Identity protection information available to Fort McCoy community

People in the Fort McCoy community are advised to use common sense and be proactive with their financial information to help protect themselves against identity theft.

Shawn Harrigan of the Fort McCoy Police Department said an important piece of information to safeguard is Social Security numbers.

One of the latest schemes targets the Social Security numbers of children, often long before they even have a bank account. Thieves use computers to find dormant Social Security numbers — often those assigned to children who don’t use them — and then sell them to other people who use them to help establish phony credit and run up huge debts they don’t intend to repay.

From a military standpoint, not divulging Social Security numbers can be difficult at times as these numbers are requested for official government business. Harrigan said refusal to divulge this information may affect things such as pay, movement orders, law enforcement contact and Defense Enrollment Eligibility Reporting System transactions, etc.

“To whom you give out your Social Security number comes back to common sense,” Harrigan said. “I do not know of any bank or financial institution that sends out generic e-mails or makes random calls seeking information.”

People must be aware to whom they talk, to whom they give credit card and bank information to and should destroy receipts before they go into the trash.

Bryan Clarkin, the Financial Readiness program manager for the Army Community Service Center at Fort McCoy, said online sources, such as http://www.ftc.gov/bcp/edu/microsites/idtheft/ (Federal Trade Commission) and http://www.bbb.org/us/Military/Army/ (Better Business Bureau), can provide valuable information about combating other current identity-theft schemes including skimming, medical-identity theft, social-networking abuse and Family-and-friends-identify theft.

Skimming is done by installing special equipment in systems that read credit or debit cards, for example. Thieves use the equipment to make copies of bills and to capture financial information illegally.

Thieves also can use identity theft to get access to your doctors, dentists, prescriptions and procedures and then send you and your insurer the bill. Receipt of bogus medical bills may indicate someone may be using your medical benefits.
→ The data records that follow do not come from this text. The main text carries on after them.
(* ===== verification/CompactionInput.v ===== *)
(** db/version_set.cc, what the version set reads from files for others:
    [ApproximateOffsetOf] and [MaxNextLevelOverlappingBytes] (with
    [GetApproximateSizes] of db/db_impl.cc), and [MakeInputIterator], the iterator that
    a compaction reads its inputs through.

    [table_offset] stands for the offset of a key in one table, through the table
    cache (Table.v has [Table::ApproximateOffsetOf]); it is 0 when the table cannot
    be opened.  The read options of the input iterator (no caching, checksums in
    paranoid mode) are part of what [TableIterators] stands for. *)

From stdpp Require Import base list option sorting strings.
From S2P Require Import Prelude Status Coding Comparator DbFormat VersionEdit Version VersionGet VersionGetProofs Compaction CompactionProofs Iterator TwoLevel Merger MergerProofs Table CompactionDrop DbScan CompactionInstall.

#[local] Open Scope Z_scope.

Section Offsets.
Context (user : Comparator) (table_offset : FileMetaData -> bytes -> Z).
#[local] Abbreviation icmp := (InternalKey_Compare user).

(** The loop over the files of a level, with its [break]. *)
Fixpoint offset_files (level : nat) (files : list FileMetaData) (ikey : bytes) (result : Z) : Z :=
  match files with
  | [] => result
  | f :: rest =>
      if icmp (largest f) ikey <=? 0 then offset_files level rest ikey (u64 (result + file_size f))
      else if 0 <? icmp (smallest f) ikey then
        if (0 <? level)%nat then result else offset_files level rest ikey result
      else offset_files level rest ikey (u64 (result + table_offset f ikey))
  end.

Fixpoint offset_levels (v : Version) (levels : list nat) (ikey : bytes) (result : Z) : Z :=
  match levels with
  | [] => result
  | level :: rest => offset_levels v rest ikey (offset_files level (level_files v level) ikey result)
  end.

Definition ApproximateOffsetOf (v : Version) (ikey : bytes) : Z := offset_levels v (seq 0 (Z.to_nat kNumLevels)) ikey 0.

(** The size of each range, between a start and a limit. *)
Definition GetApproximateSizes (v : Version) (range : list (bytes * bytes)) : list Z :=
  map (fun r : bytes * bytes =>
         let start := ApproximateOffsetOf v (mkInternalKey r.1 kMaxSequenceNumber kValueTypeForSeek) in
         let limit := ApproximateOffsetOf v (mkInternalKey r.2 kMaxSequenceNumber kValueTypeForSeek) in
         if start <=? limit then limit - start else 0) range.

(** The inner loop of [MaxNextLevelOverlappingBytes]. *)
Fixpoint max_overlap_files (v : Version) (level : nat) (files : list FileMetaData) (result : Z) : option Z :=
  match files with
  | [] => Some result
  | f :: rest =>
      overlaps ← GetOverlappingInputs user v (S level) (Some (smallest f)) (Some (largest f));
      let sum := TotalFileSize overlaps in
      max_overlap_files v level rest (if result <? sum then sum else result)
  end.

Fixpoint max_overlap_levels (v : Version) (levels : list nat) (result : Z) : option Z :=
  match levels with
  | [] => Some result
  | level :: rest => result ← max_overlap_files v level (level_files v level) result; max_overlap_levels v rest result
  end.

Definition MaxNextLevelOverlappingBytes (v : Version) : option Z :=
  max_overlap_levels v (seq 1 (Z.to_nat kNumLevels - 2)) 0.
End Offsets.

(** * The offset as a sum over the files *)

Section Sum.
Context (user : Comparator) `{Huser : !@ComparatorOk user} (table_offset : FileMetaData -> bytes -> Z).
#[local] Abbreviation icmp := (InternalKey_Compare user).
#[local] Instance icmp_total' : TotalCompare icmp := icmp_total user.

(** What a file adds. *)
Definition share_of (f : FileMetaData) (ikey : bytes) : Z :=
  if icmp (largest f) ikey <=? 0 then file_size f else if 0 <? icmp (smallest f) ikey then 0 else table_offset f ikey.

Definition sum_of (g : FileMetaData -> Z) (files : list FileMetaData) : Z := fold_right (fun f n => g f + n) 0 files.

Lemma sum_of_cons g f files : sum_of g (f :: files) = g f + sum_of g files.
Proof. done. Qed.

(** An offset lies in the file and grows with the key. *)
Record offsets_ok (files : list FileMetaData) : Prop := {
  oo_size f : f ∈ files -> 0 <= file_size f;
  oo_range f k : f ∈ files -> 0 <= table_offset f k <= file_size f;
  oo_mono f k k' : f ∈ files -> icmp k k' <= 0 -> table_offset f k <= table_offset f k';
}.

Lemma share_range f fs k : offsets_ok fs -> f ∈ fs -> 0 <= share_of f k <= file_size f.
Proof.
  intros Ho Hf. pose proof (oo_size _ Ho f Hf). pose proof (oo_range _ Ho f k Hf). unfold share_of. repeat bcase; lia.
Qed.

Lemma share_mono f fs k k' : offsets_ok fs -> f ∈ fs -> file_wf user f -> icmp k k' <= 0 -> share_of f k <= share_of f k'.
Proof.
  intros Ho Hf Hwf Hk. pose proof (oo_size _ Ho f Hf). pose proof (oo_range _ Ho f k Hf). pose proof (oo_range _ Ho f k' Hf). pose proof (oo_mono _ Ho f k k' Hf Hk).
  unfold share_of. destruct (Z.leb_spec (icmp (largest f) k) 0) as [Hlk|Hlk].
  - assert (icmp (largest f) k' <= 0) by by apply (tc_le_trans _ k). repeat bcase; lia.
  - destruct (Z.leb_spec (icmp (largest f) k') 0); [repeat bcase; lia|]. destruct (Z.ltb_spec 0 (icmp (smallest f) k)) as [Hsk|Hsk]; [repeat bcase; lia|].
    assert (icmp (smallest f) k' <= 0) by by apply (tc_le_trans _ k). repeat bcase; lia.
Qed.

Lemma sum_of_le g h files : (forall f, f ∈ files -> g f <= h f) -> sum_of g files <= sum_of h files.
Proof.
  induction files as [|f files IH]; intros Hle; [done|]. rewrite !sum_of_cons. specialize (IH (fun f Hf => Hle f (list_elem_of_further _ _ _ Hf))).
  specialize (Hle f ltac:(by left)). lia.
Qed.

Lemma sum_of_zero g files : (forall f, f ∈ files -> g f = 0) -> sum_of g files = 0.
Proof.
  induction files as [|f files IH]; intros Hz; [done|]. rewrite !sum_of_cons. specialize (IH (fun f Hf => Hz f (list_elem_of_further _ _ _ Hf))).
  rewrite (Hz f ltac:(by left)). lia.
Qed.

Lemma sum_of_app g a b : sum_of g (a ++ b) = sum_of g a + sum_of g b.
Proof. induction a as [|f a IH]; [done|]. cbn [app]. rewrite !sum_of_cons, IH. lia. Qed.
Social networking allows people to keep up with friends, Family members and colleagues, but it also may make personal details, such as age, hometown, employer and personal favorites available to thieves.
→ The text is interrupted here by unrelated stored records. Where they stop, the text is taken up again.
(* ===== verification/TrivialMove.v ===== *)
(** The trivial move of [BackgroundCompaction] (Background): a file goes down a level
    without being read, and the tree of files and all reads stay as they were,
    whatever the environment answers. *)

From stdpp Require Import base gmap list sorting strings.
From Stdlib Require Import QArith.
From S2P Require Import Prelude Status Coding Crc32c Env Log Comparator DbFormat VersionEdit Filename Plr LearnedIndex Version VersionGet VersionGetProofs VersionBuilder VersionBuilderProofs Iterator Format Block TableBuilder Compaction CompactionProofs CompactionWork CompactionDrop CompactionWorkProofs VersionSet VersionGc WriteBatch SkipList MemTable DbWrite Builder DbOpen CompactionInstall Background.

#[local] Open Scope Z_scope.

Section Move.
Context {E F : Type} `{!FileSystem E} `{!WritableFile F} `{!Checksum}.
Context (user : Comparator) {Huser : @ComparatorOk user} {Hr : TableReader} {Hro : TableReaderOk user}.
Context (comparator_name dbname_ : bytes) (max_file_size : Z) (NewWritableFile : E -> bytes -> Status * F * E).
#[local] Abbreviation contents := (@VersionGetProofs.contents user Hr Hro).

(** The file with its new life in the next level: the seeks it may take are counted
    afresh, the rest is kept. *)
Definition moved (f : FileMetaData) : FileMetaData := newFileMetaData (number f) (file_size f) (smallest f) (largest f).

Lemma move_edit_lists c f level n : deleted_files_ (edit_ c) = [] -> new_files_ (edit_ c) = [] ->
  (n ∈ on_level level (deleted_files_ (move_edit c f)) <-> level = level_ c /\ n = number f) /\
  on_level level (new_files_ (move_edit c f)) = (if decide (level = S (level_ c)) then [moved f] else []).
Proof.
  intros Hd Hn. unfold move_edit. cbn [AddFile VersionEdit.DeleteFile set_lists deleted_files_ new_files_]. rewrite Hd, Hn. cbn [set_insert app]. split.
  - rewrite on_level_elem. setoid_rewrite list_elem_of_singleton. split; [intros (z & [= -> ->] & <-); split; [lia|done]|].
    intros [-> ->]. exists (Z.of_nat (level_ c)). split; [done|lia].
  - unfold on_level. rewrite filter_cons, filter_nil. cbn [fst]. destruct (decide (Z.to_nat _ = level)), (decide (level = S (level_ c))); try done; lia.
Qed.

Lemma complete_edit_free (vs : VersionSet F) e : has_log_number_ e = false ->
  exists e', complete_edit vs e = Some e' /\ deleted_files_ e' = deleted_files_ e /\ new_files_ e' = new_files_ e.
Proof. intros Hl. unfold complete_edit. rewrite Hl. cbn [mbind option_bind]. eexists. split; [reflexivity|]. by destruct (has_prev_log_number_ _). Qed.

(** [LogAndApply] of an edit that can be applied installs its version or, with an
    error, none. *)
Lemma LogAndApply_outcome vs env e e' v' : complete_edit vs e = Some e' ->
  apply_batch user (vs_compact_pointer vs) (current vs) [e'] = Some v' ->
  exists s vs' env', LogAndApply user comparator_name dbname_ NewWritableFile vs env e = Some (s, vs', env') /\
    current vs' = if ok s then Finalize v'.2 else current vs.
Proof.
  intros Ec Ea. unfold LogAndApply. rewrite Ec. cbn [mbind option_bind]. unfold apply_batch in Ea. cbn [fold_left] in Ea.
  destruct (SaveTo user _ newVersion) as [v1|]; [|done]. cbn [mbind option_bind] in *. injection Ea as <-.
  destruct (open_manifest _ _ _ _ _) as [[[s1 w] env1] is_new]. destruct (match w with Some _ => _ | None => _ end) as [s2 w2].
  destruct (if ok s2 && is_new then _ else _) as [s3 env3].
  destruct (ok s3) eqn:Es; [|destruct is_new; [destruct (fs_delete _ _)|]]; do 3 eexists; (split; [reflexivity|]); by rewrite Es.
Qed.

End Move.

(** * An example: the file of level 1 is apart from the file of level 2. *)

#[local] Existing Instance no_fs.
#[local] Instance move_checksum : Checksum := crc32c_checksum 0.

Definition move_version : Version :=
  mkVersion [[]; [run_file 10 upper_run]; [run_file 6 other_run]; []; []; []; []] None (-1) (2, 1) 1.
Definition move_compaction : Compaction := picked move_version.
Definition move_state : BgState (E := unit) (F := flat_file) :=
  mkBg (mkDB None None (newWriter []) 5
      (mkVersionSet 12 2 9 3 0 (Some (newWriter [])) [mkLive 0 2 move_version] (0%nat, move_version) 1 (replicate 7 []))
      [] WriteBatch.Clear OK [])
    tt ∅ [] true false None ∅ 1 0 [].
Definition move_new (env : unit) (name : bytes) : Status * flat_file * unit := (OK, [], env).
#[local] Abbreviation move_reader := (list_reader BytewiseComparator (table_runs other_run)).
#[local] Abbreviation move_reader_ok := (list_reader_ok BytewiseComparator (table_runs other_run)).

Lemma move_version_level level f : f ∈ level_files move_version level ->
  (level = 1%nat /\ f = run_file 10 upper_run) \/ (level = 2%nat /\ f = run_file 6 other_run).
Proof. unfold level_files. do 7 (destruct level as [|level]; [simpl; set_solver|]). simpl. destruct level; set_solver. Qed.

Lemma move_version_sub level f : f ∈ level_files move_version level -> f ∈ level_files (two_levels other_run) level.
Proof. intros [[-> ->]|[-> ->]]%move_version_level; unfold level_files; simpl; set_solver. Qed.

Lemma move_version_lsm : @lsm BytewiseComparator move_reader move_reader_ok move_version.
Proof.
  pose proof (two_levels_lsm other_run ltac:(by right)) as [Hv Hlen Hc H0 Hn]. split.
  - intros level Hl. split; [split|].
    + destruct (Hv level Hl) as [[Hwf _] _]. rewrite Forall_forall in *. intros f Hf. by apply Hwf, move_version_sub.
    + unfold level_files. do 7 (destruct level as [|level]; [simpl; repeat constructor|]). simpl. destruct level; constructor.
    + destruct (Hv level Hl) as [_ Htag]. rewrite Forall_forall in *. intros f Hf. by apply Htag, move_version_sub.
  - exact Hlen.
  - intros level f Hf. by apply (Hc level), move_version_sub.
  - constructor.
  - intros p q e e' Hp Hq. apply Hn; by apply move_version_sub.
Qed.

Lemma move_version_sound : version_ok BytewiseComparator move_version.
Proof.
  unfold version_ok. do 7 (apply Forall_cons; split; [split; [repeat constructor|apply (bool_decide_unpack _); vm_compute; exact Logic.I|apply (bool_decide_unpack _); vm_compute; exact Logic.I]|]).
  apply Forall_nil_2.
Qed.

Lemma move_safe : compaction_safe BytewiseComparator move_version move_compaction.
Proof.
  destruct (PickCompaction_spec BytewiseComparator 1000000 move_version (replicate 7 [])) as [[_ [Hs _]]|(c & s & l & E & Hsafe & _)].
  - exact (lsm_levels_ok BytewiseComparator (Hro := move_reader_ok) _ move_version_lsm).
  - split; [intros _; vm_compute; discriminate|intros f; vm_compute; discriminate].
  - vm_compute in Hs. discriminate.
  - unfold move_compaction, picked. by rewrite E.
Qed.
Identity theft by friends and Family members accounts for nearly half of all identity crimes.

Clarkin said tips from experts include not leaving wallets, credit card information/statements, etc., where someone can have easy access to them.

People also should routinely check their credit report for signs of financial fraud.

“I can provide people in the Fort McCoy community with information about how to protect themselves from identity theft, phishing schemes, or by freezing credit accounts,” Clarkin said.